O que me moveu a escrever as primeiras páginas deste conto – como eu o imaginava no início – foi o sentimento de amizade, e seria principalmente sobre isso que deveria tratar. Porém à medida que a trama ia se desenrolando, outras personagens surgiam, inspirando sentimentos de amor, esperança, fé e dúvida. Devido também a uma situação em que se vêem envolvidas as personagens durante grande parte da história, ela pode em alguns momentos parecer resumir-se na saga de um povo para recuperar sua liberdade, o que sinceramente não me desagrada, apesar de desviar um pouco o foco da idéia original. De qualquer maneira, o texto nunca se afasta tanto de seu centro que chegue a escapar da arena que lhe é reservada: a dos sentimentos humanos. Pois também neste caso é aí que estão os contrastes, as nuanças que pretendo realçar e colorir ou mesmo cobrir de cinza algumas vezes. Pois mesmo quando são descritas em algumas passagens paisagens de mares, desertos, florestas, céu, é para dentro que o olhar se dirige. E o que se vê por fora e ao redor é sempre um medo, uma saudade, uma esperança. Como paisagens interiores refletidas diante dos olhos. É esse o ângulo que prefiro; ainda que o formato do livro seja objetivo e simples e permita que você leitor, aprecie-o da maneira que lhe sugira sua própria sensibilidade.

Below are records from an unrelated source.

Lemma index_first_foldl items id item :
  foldl buildResponseIndex_step ∅ items !! id = Some item →
  Id item = id ∧ ∃ i, first_greatest items i item.
Proof.
  revert id item. induction items as [|x items IH] using rev_ind; intros id item.
  - simpl. by rewrite lookup_empty.
  - rewrite foldl_app. simpl.
    pose proof (index_of_foldl items) as [_ Hdom].
    set (idx := foldl buildResponseIndex_step ∅ items) in *.
    unfold buildResponseIndex_step.
    destruct (idx !! Id x) as [old|] eqn:Hold.
    + destruct (IH _ _ Hold) as (Hido & io & Hfo).
      destruct (decide (Status old < Status x)) as [Hlt|Hge].
      * destruct (decide (id = Id x)) as [->|Hne].
        -- rewrite lookup_insert_eq. intros [= <-]. split; [done|].
           exists (length items). apply first_greatest_snoc_new.
           intros j item' Hj Hid. destruct Hfo as [_ Hfo].
           destruct (Hfo j item' Hj) as [Hle _]; [congruence|lia].
        -- rewrite lookup_insert_ne by done. intros Hl.
           destruct (IH _ _ Hl) as (Hid & i & Hf). split; [done|].
           exists i. apply first_greatest_snoc_old; [done|]. congruence.
      * intros Hl. destruct (IH _ _ Hl) as (Hid & i & Hf). split; [done|].
        exists i. apply first_greatest_snoc_old; [done|].
        intros Hx. assert (item = old) as -> by congruence. lia.
    + destruct (decide (id = Id x)) as [->|Hne].
      * rewrite lookup_insert_eq. intros [= <-]. split; [done|].
        exists (length items). apply first_greatest_snoc_new.
        intros j item' Hj Hid.
        destruct (Hdom item') as [y Hy]; [by eapply list_elem_of_lookup_2|].
        congruence.
      * rewrite lookup_insert_ne by done. intros Hl.
        destruct (IH _ _ Hl) as (Hid & i & Hf). split; [done|].
        exists i. apply first_greatest_snoc_old; [done|]. congruence.
Qed.

(** Among the items of a response that share a document id, the index keeps
    the first of those with the greatest status: a later item replaces the
    kept one only when its status is strictly greater.  An id that no item
    carries is not in the index; in particular the index of a response
    without items is empty. *)
Theorem buildResponseIndex_first_greatest (response : BulkResponse) (id : string) :
  match buildResponseIndex response !! id with
  | Some item =>
      Id item = id ∧ ∃ i, first_greatest (responseItems response) i item
  | None => ∀ item, item ∈ responseItems response → Id item ≠ id
  end.
Proof.
  rewrite buildResponseIndex_flat.
  destruct (foldl buildResponseIndex_step ∅ (responseItems response) !! id)
    as [item|] eqn:Hl.
  - by apply index_first_foldl.
  - intros item Hin <-.
    destruct (index_of_foldl (responseItems response)) as [_ Hdom].
    destruct (Hdom item Hin) as [y Hy]. congruence.
Qed.

(** ** The after-commit hook on a batch response: one request *)

Lemma sendToAckChan_counters key ack : keeps (agree_on counters) (sendToAckChan key ack).
Proof. keeps_unfold. keeps_auto. Qed.

Lemma extractVisibilityTaskKey_other_counters request :
  keeps (agree_on other_counters) (extractVisibilityTaskKey request).
Proof. keeps_unfold. keeps_auto. Qed.

Lemma extractDocID_other_counters request :
  keeps (agree_on other_counters) (extractDocID request).
Proof. keeps_unfold. keeps_auto. Qed.
Definition extractArguments (sampler : jsval) : list Argument :=
  let elementProp := get sampler (js "elementProp") in
  match elementProp with
  | None => []
  | Some e =>
      if negb (truthy elementProp) then []
      else
        let argBlock :=
          match e with
          | JArr elems => find (hasName (js "HTTPsampler.Arguments")) elems
          | _ => if hasName (js "HTTPsampler.Arguments") e then Some e else None
          end in
        let params := getOpt (getOpt argBlock (js "collectionProp")) (js "elementProp") in
        match params with
        | None => []
        | Some ps =>
            if negb (truthy params) then []
            else
              flat_map
                (fun p =>
                   let name := findStringProp p (js "Argument.name") in
                   let value := findStringProp p (js "Argument.value") in
                   if truthy (Some value) then [mkArgument name value] else [])
                (asArray ps)
        end
  end.

(** The counter and the array [walk] closes over. *)
Record state := {
  counter : nat;
  samplers : list Descriptor
}.

Definition pushDescriptor (st : state) (sampler : jsval) : state :=
  let i := S (counter st) in
  let testname := getOpt (get sampler (js "$")) (js "testname") in
  let name :=
    match testname with
    | Some v => if truthy testname then v else JStr (js "Sampler-" ++ numberToString i)
    | None => JStr (js "Sampler-" ++ numberToString i)
    end in
  {| counter := i;
     samplers :=
       samplers st ++
       [mk i name (getStringProp sampler (js "HTTPSampler.method"))
           (getStringProp sampler (js "HTTPSampler.path"))
           (extractArguments sampler) sampler] |}.
(** X17. A first decoded stack of width zero makes the figure size a
    division by zero: the call raises [ZeroDivisionError] before the figure
    is created. *)
Theorem zero_width_stack_is_a_zero_division
    (K : Z) (real_image_stack : image_stack) (z_inf : list Z)
    (first : image_stack) (others : list image_stack)
    (z_smpls : list (list Z)) (titles : option (list string)) (filename : string)
    (same_vlim : bool) (given : list string) :
  (length (first :: others) < 10)%nat ->
  colour_limits np_percentile same_vlim real_image_stack (first :: others) = Ok tt ->
  check_titles titles (length (first :: others)) = Ok given ->
  width first = 0%nat ->
  make_hollywood_movie np_percentile true K real_image_stack z_inf
    (first :: others) z_smpls titles filename same_vlim []
  = (Raise ZeroDivisionError, []).
Proof.
  intros HN Hlim Htitles Hwidth. unfold make_hollywood_movie.
  rewrite lift_bind. cbn [get_writer].
  rewrite lift_bind.
  replace (length (first :: others) <? 10)%nat with true
    by (symmetry; now apply Nat.ltb_lt).
  rewrite lift_bind, Hlim, lift_bind, Htitles, lift_bind.
  unfold figure_size, item. cbn [lookup list_lookup mbind result_bind].
  now rewrite Hwidth.
Qed.
End MovieFurther.

(** X16 on the small movie: two decoded stacks, three frames; frames 1 and
    2 are written. *)
Lemma returning_call_writes_frames_1_to_last_witness :
  let N := length [Movie.clip; Movie.clip] in
  [Movie.NewFigure; Movie.Imshow 0; Movie.Imshow 1; Movie.Imshow 2;
   Movie.OpenMovie "hollywood.mp4"; Movie.GrabFrame 1; Movie.GrabFrame 2]
  = [Movie.NewFigure; Movie.Imshow 0]
    ++ map (fun j => Movie.Imshow (j + 1)) (seq 0 N)
    ++ [Movie.OpenMovie "hollywood.mp4"]
    ++ map Movie.GrabFrame (seq 1 (Movie.n_frames Movie.clip - 1))
  /\ (1 <= N < 10)%nat /\ (1 <= Movie.n_frames Movie.clip)%nat.
Proof.
  apply (returning_call_writes_frames_1_to_last Movie.percentile_ok true 3
           Movie.clip [0; 1; 2]%Z [Movie.clip; Movie.clip]
           [[0; 1; 2]; [2; 2; 1]]%Z None "hollywood.mp4" true).
  reflexivity.
Defined.

(** X15 on the small movie without decoded stacks. *)
Lemma no_decoded_stack_is_an_index_error_witness :
  Movie.make_hollywood_movie Movie.percentile_ok true 3 Movie.clip [0; 1; 2]%Z
    [] [] None "hollywood.mp4" true []
  = (Raise IndexError, []).
Proof.
  apply (no_decoded_stack_is_an_index_error Movie.percentile_ok 3 Movie.clip
           [0; 1; 2]%Z [] None "hollywood.mp4" true).
  - vm_compute. discriminate.
  - now left.
Defined.

(** X17 on a decoded stack of three frames of height 4 and width 0. *)
Lemma zero_width_stack_is_a_zero_division_witness :
  Movie.make_hollywood_movie Movie.percentile_ok true 3 Movie.clip [0; 1; 2]%Z
    [{| Movie.n_frames := 3; Movie.height := 4; Movie.width := 0;
        Movie.n_channels := 1 |}]
    [[0; 1; 2]]%Z None "hollywood.mp4" true []
  = (Raise ZeroDivisionError, []).
Proof.
  apply (zero_width_stack_is_a_zero_division Movie.percentile_ok 3 Movie.clip
           [0; 1; 2]%Z _ [] [[0; 1; 2]]%Z None "hollywood.mp4" true
           (Movie.default_titles 1)).
  - simpl. lia.
  - reflexivity.
  - reflexivity.
  - reflexivity.
Defined.


(** ** Properties of [fit_model] as a whole *)

Section FitModelProperties.
Import FitModel.
Context {P X U KW LPS LL : Type}.
Variable hmm_fit :
  nat -> nat -> nat -> KW -> list X -> option (list U) -> result (list P * LPS).
Variable log_likelihood : list P -> list X -> option (list U) -> result LL.
Variable most_likely_states : list P -> X -> option U -> result (list nat).
Variable argsort : list Z -> list nat.

Lemma decode_all_length (model : list P) (trials : list (X * option U)) zs :
  decode_all most_likely_states model trials = Ok zs -> length zs = length trials.
Proof.
  revert zs. induction trials as [|[x u] trials IH]; intros zs; simpl.
  - now intros [= <-].
  - destruct (most_likely_states model x u) as [z|]; [ | discriminate ].
    cbn [mbind result_bind].
    destruct (decode_all most_likely_states model trials) as [zs'|]; [ | discriminate ].
    cbn. intros [= <-]. simpl. now rewrite (IH zs').
Qed.

Lemma zipped_trials (training_data : list X) (training_inputs : option (list U)) :
  length (zip training_data (inputs_or_nones training_data training_inputs))
  = match training_inputs with
    | None => length training_data
    | Some inputs => Nat.min (length training_data) (length inputs)
    end.
Proof.
  rewrite length_zip. destruct training_inputs as [inputs|]; simpl.
  - now rewrite length_map.
  - rewrite repeat_length. lia.
Qed.

(** X9. The returned state paths follow the [zip] of data and inputs:
    without training inputs there is one path per training trial; with
    training inputs there are as many paths as the shorter of the two lists
    has entries, so trials beyond the inputs are dropped without a word. *)
Theorem fit_model_decodes_the_zipped_trials
    (K D M : nat) (kw : KW) (training_data validation_data test_data : list X)
    (training_inputs validation_inputs test_inputs : option (list U))
    (res : fit_results) :
  fit_model hmm_fit log_likelihood most_likely_states argsort K D M kw
    training_data validation_data test_data
    training_inputs validation_inputs test_inputs
  = Ok res ->
  length (train_states res)
  = match training_inputs with
    | None => length training_data
    | Some inputs => Nat.min (length training_data) (length inputs)
    end.
Proof.
  unfold fit_model.
  destruct (hmm_fit K D M kw training_data training_inputs) as [[fitted l]|];
    [ | discriminate ].
  cbn [mbind result_bind].
  destruct (log_likelihood fitted validation_data validation_inputs);
    [ | discriminate ].
  cbn [mbind result_bind].
  destruct (log_likelihood fitted test_data test_inputs); [ | discriminate ].
  cbn [mbind result_bind].
  destruct (decode_all most_likely_states fitted _) as [first|]; [ | discriminate ].
  cbn [mbind result_bind].
  destruct (Relabel.sort_states_by_usage argsort K first fitted)
    as [[[usage perm] permuted]|]; [ | discriminate ].
  cbn [mbind result_bind].
  destruct (decode_all most_likely_states permuted _) as [paths|] eqn:Hpaths;
    [ | discriminate ].
  cbn. intros [= <-]. cbn [train_states].
  rewrite (decode_all_length _ _ _ Hpaths). apply zipped_trials.
Qed.
(** X11.  After the upsert of a claim, the lookup of its pair returns the
    record with the date just written, the wallet lookup finds a record,
    and the IP lookup finds one for every window that the date falls in. *)
Theorem upsert_then_lookup (w ip : string) (t since : Z) (c : Collection) :
  since <= t ->
  findOne (byPair w ip) (updateOne_upsert w ip t c) = Some (mkClaim w ip t) /\
  found (findOne (byWallet w) (updateOne_upsert w ip t c)) = true /\
  found (findOne (byIpSince ip since) (updateOne_upsert w ip t c)) = true.
Proof.
  intros Hsince.
  destruct (upsert_shape w ip t c) as (before & after & Hb & Hu & _).
  assert (In (mkClaim w ip t) (updateOne_upsert w ip t c)) as Hin
    by (rewrite Hu; apply in_or_app; right; now left).
  repeat split.
  - rewrite Hu. unfold findOne. rewrite (find_skip _ _ _ Hb). cbn.
    unfold byPair. cbn. now rewrite !String.eqb_refl.
  - now apply (byWallet_found _ _ _ Hin).
  - now apply (byIpSince_found _ _ _ _ Hin).
Qed.

Lemma upsert_then_lookup_witness :
  findOne (byPair Sample.alice "198.51.100.4")
          (updateOne_upsert Sample.alice "198.51.100.4" 1700000000250 (db Sample.visited))
  = Some (mkClaim Sample.alice "198.51.100.4" 1700000000250) /\
  found (findOne (byWallet Sample.alice)
           (updateOne_upsert Sample.alice "198.51.100.4" 1700000000250
                             (db Sample.visited))) = true /\
  found (findOne (byIpSince "198.51.100.4" (1700000060000 - ONE_DAY_MS))
           (updateOne_upsert Sample.alice "198.51.100.4" 1700000000250
                             (db Sample.visited))) = true.
Proof.
  apply (upsert_then_lookup Sample.alice "198.51.100.4" 1700000000250
           (1700000060000 - ONE_DAY_MS) (db Sample.visited)).
  vm_compute. discriminate.
Defined.

(** X12.  The upsert of one pair leaves the lookup of every other pair as
    it was. *)
Theorem upsert_other_pair (w ip w' ip' : string) (t : Z) (c : Collection) :
  (w', ip') <> (w, ip) ->
  findOne (byPair w' ip') (updateOne_upsert w ip t c) = findOne (byPair w' ip') c.
Proof.
  intros Hne.
  assert (forall r, pairOf r = (w, ip) -> byPair w' ip' r = false) as Hoff.
  { intros r Hr. apply not_true_is_false. intros Hp.
    apply byPair_pairOf in Hp. congruence. }
  destruct (upsert_shape w ip t c) as (before & after & _ & Hu & [[-> ->]|(r & Hr & ->)]);
    rewrite Hu; unfold findOne; rewrite !find_app_split; cbn.
  - rewrite (Hoff (mkClaim w ip t) eq_refl).
    destruct (List.find (byPair w' ip') before); reflexivity.
  - rewrite (Hoff (mkClaim w ip t) eq_refl), (Hoff r Hr). reflexivity.
Qed.

Lemma upsert_other_pair_witness :
  findOne (byPair Sample.alice "192.0.2.7")
          (updateOne_upsert Sample.bob "192.0.2.7" 1700000000250 (db Sample.visited))
  = findOne (byPair Sample.alice "192.0.2.7") (db Sample.visited).
Proof.
  apply (upsert_other_pair Sample.bob "192.0.2.7" Sample.alice "192.0.2.7"
           1700000000250 (db Sample.visited)).
  discriminate.
Defined.

(** ** The wiring of the keeper *)

Section WiringFacts.
Import Keeper Wiring.

Lemma keepWeb3Alive_wired (s : State) :
  listening s = List.seq 0 (constructed s) -> wired (keepWeb3Alive s).
Proof.
  intros Hl. unfold wired, keepWeb3Alive.
  cbn [listening constructed provider web3 ofProvider].
  rewrite Hl, seq_S. auto.
Qed.

Lemma step_wired (s : State) (ev : Event) : wired s -> wired (step s ev).
Proof.
  intros (Hl & Hc & Hw).
  destruct ev as [p|p|p|]; cbn; try destruct (hears s p); cbn;
    try (repeat split; assumption).
  destruct (timers s); [repeat split; assumption|].
  now apply keepWeb3Alive_wired.
Qed.

Lemma run_wired (evs : list Event) (s : State) : wired s -> wired (run evs s).
Proof.
  revert s. induction evs as [|ev evs IH]; intros s Hs; cbn; [exact Hs|].
  apply IH. now apply step_wired.
Qed.

Lemma start_wired : wired start.
Proof. unfold start. now apply keepWeb3Alive_wired. Qed.

(** X13.  The keeper never detaches a listener and never goes back to an
    older provider: after any history, the providers it listens to are all
    those constructed so far, the current provider is the one constructed
    last and [web3] is built on it; so an event of a provider is heard
    exactly when that provider has been constructed, superseded or not. *)
Theorem keeper_wiring (evs : list Event) (p : nat) :
  wired (run evs start) /\
  (hears (run evs start) p = true <-> (p < constructed (run evs start))%nat).
Proof.
  pose proof (run_wired evs start start_wired) as Hw.
  split; [exact Hw|].
  destruct Hw as (Hl & _). rewrite hears_spec, Hl, in_seq. lia.
Qed.

End WiringFacts.
Lemma actor_loss_of_total (scale : R)
    (log_probs entropys lambda_target target_values : list (list R)) rows cols :
  length log_probs = rows /\ Forall (fun r => length r = cols) log_probs ->
  length entropys = rows /\ Forall (fun r => length r = cols) entropys ->
  length lambda_target = rows /\ Forall (fun r => length r = cols) lambda_target ->
  length target_values = rows /\ Forall (fun r => length r = cols) target_values ->
  exists loss,
    actor_loss_of scale log_probs entropys lambda_target target_values = Ok loss.
Proof.
  intros Hlp Hent Hlt Htv. unfold actor_loss_of.
  rewrite (broadcast2_same _ _ _ (shaped_alike _ _ _ _ Hlt Htv)).
  cbn [mbind outcome_bind obind].
  pose proof (zip_with_shape Rminus _ _ _ _ Hlt Htv) as Hadv.
  rewrite (broadcast2_same _ _ _ (shaped_alike _ _ _ _ Hlp Hadv)).
  cbn [mbind outcome_bind obind].
  pose proof (zip_with_shape Rmult _ _ _ _ Hlp Hadv) as Hobj.
  assert (length (map (map (Rmult scale)) entropys) = rows
          /\ Forall (fun r => length r = cols) (map (map (Rmult scale)) entropys))
    as Hscaled.
  { destruct Hent as [He1 He2]. split; [by rewrite length_map|].
    apply Forall_forall. intros r (row & -> & Hin)%list_elem_of_fmap.
    rewrite length_map. exact (proj1 (Forall_forall _ _) He2 _ Hin). }
  rewrite (broadcast2_same _ _ _ (shaped_alike _ _ _ _ Hobj Hscaled)).
  by eexists.
Qed.

(** X10. With collaborators that return and keep the batch dimension,
    [train] returns its two losses exactly when the horizon is
    positive, whatever the initial batch and whatever is drawn; with a
    horizon of 0 it raises the [RuntimeError] of [view(0, -1)] without
    having called the actor or the dynamics model. *)
Theorem explorer_train_returns_iff
    (self : explorer) (init_zs : list Zrow) (init_hs : list Hrow)
    (horison_length : nat) (w : world) :
  actor_total -> imagine_total -> actor_batchwise -> imagine_batchwise ->
  reward_batchwise -> critic_batchwise -> lambda_target_shaped ->
  ((exists actor_loss critic_loss w',
       train self init_zs init_hs horison_length w
       = (Ok ((actor_loss, critic_loss), self), w'))
   <-> 0 < horison_length)
  /\ (horison_length = 0 ->
      train self init_zs init_hs horison_length w
      = (Raise (RuntimeError Torch.msg_view), w)).
Proof.
  intros Hat Hit Hab Hib Hrb Hcb Hls. split; [split|].
  - intros (al & cl & w' & Hrun).
    destruct horison_length; [discriminate | lia].
  - intros Hpos.
    destruct (imagine_rollout_total init_zs init_hs horison_length w Hat Hit Hab Hib)
      as (st & w' & Hroll).
    destruct (imagine_rollout_shape _ _ _ _ _ _ Hroll) as (Hz & Hh & Hlp & Hent).
    pose proof (length_concat_shape _ _ _ (proj1 Hz) (proj2 Hz)) as Hflat.
    destruct (view_rows_total horison_length (length init_zs)
                (instrinsic_reward (concat (imagined_zs st)) (concat (imagined_hs st))))
      as (rewards & Hrew); [done | by rewrite Hrb|].
    destruct (view_rows_total horison_length (length init_zs)
                (critic_forward (target_critic self)
                   (concat (imagined_zs st)) (concat (imagined_hs st))))
      as (tv & Htv); [done | by rewrite Hcb|].
    destruct (view_rows_total horison_length (length init_zs)
                (critic_forward (critic self)
                   (concat (imagined_zs st)) (concat (imagined_hs st))))
      as (vm & Hvm); [done | by rewrite Hcb|].
    assert (length rewards = horison_length
            /\ Forall (fun r => length r = length init_zs) rewards) as Hrs
      by (eapply view_rows_shape; [exact Hrew | by rewrite Hrb]).
    assert (length tv = horison_length
            /\ Forall (fun r => length r = length init_zs) tv) as Htvs
      by (eapply view_rows_shape; [exact Htv | by rewrite Hcb]).
    assert (length vm = horison_length
            /\ Forall (fun r => length r = length init_zs) vm) as Hvms
      by (eapply view_rows_shape; [exact Hvm | by rewrite Hcb]).
    pose proof (same_shape_as _ _ _ _
                  (Hls rewards (discount self) tv (lambda_ self)) Hrs) as Hlts.
    destruct (actor_loss_of_total (actor_entropy_scale self) _ _ _ _ _ _
                Hlp Hent Hlts Htvs) as (al & Hal).
    eexists _, _, w'. unfold train.
    rewrite (bind_Ok_intro _ _ _ _ _ Hroll).
    erewrite bind_Ok_intro by (unfold lift; by rewrite Hrew).
    erewrite bind_Ok_intro by (unfold lift; by rewrite Htv).
    erewrite bind_Ok_intro by (unfold lift; by rewrite Hal).
    erewrite bind_Ok_intro by (unfold lift; by rewrite Hvm).
    erewrite bind_Ok_intro
      by (unfold lift, critic_loss_of;
          rewrite (broadcast2_same _ _ _ (shaped_alike _ _ _ _ Hlts Hvms));
          reflexivity).
    reflexivity.
  - by intros ->.
Qed.

End ExplorerTrainOutcome.

Lemma toy_actor_total : ExplorerContract.actor_total (MD := Toy.modules).
Proof.
  intros z h w. simpl.
  destruct (draw_Ok w) as (r & w1 & Hd & _).
  rewrite (bind_Ok_intro _ _ _ _ _ Hd). by eexists _, _.
Qed.

Lemma toy_imagine_total : ExplorerContract.imagine_total (MD := Toy.modules).
Proof. intros actions z h w. simpl. by eexists _, _. Qed.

Obviamente uma história como esta que lhes apresentarei, não poderia ocorrer de forma idêntica nos dias atuais, mesmo assim ela nos traz situações, questionamentos e idéias muito comuns ao nosso cotidiano. Desta forma cria-se uma dúvida: se nem a data (no caso, as primeiras décadas do século XVII) e nem o local (lugares desolados na mata do litoral brasileiro e em menor escala a costa oeste do continente africano) são fatores determinantes para a caracterização de cada personagem, então por que ambientar toda a trama em anos tão remotos?...Bem, a resposta é irritantemente simples: “Porque assim o quis a inspiração!”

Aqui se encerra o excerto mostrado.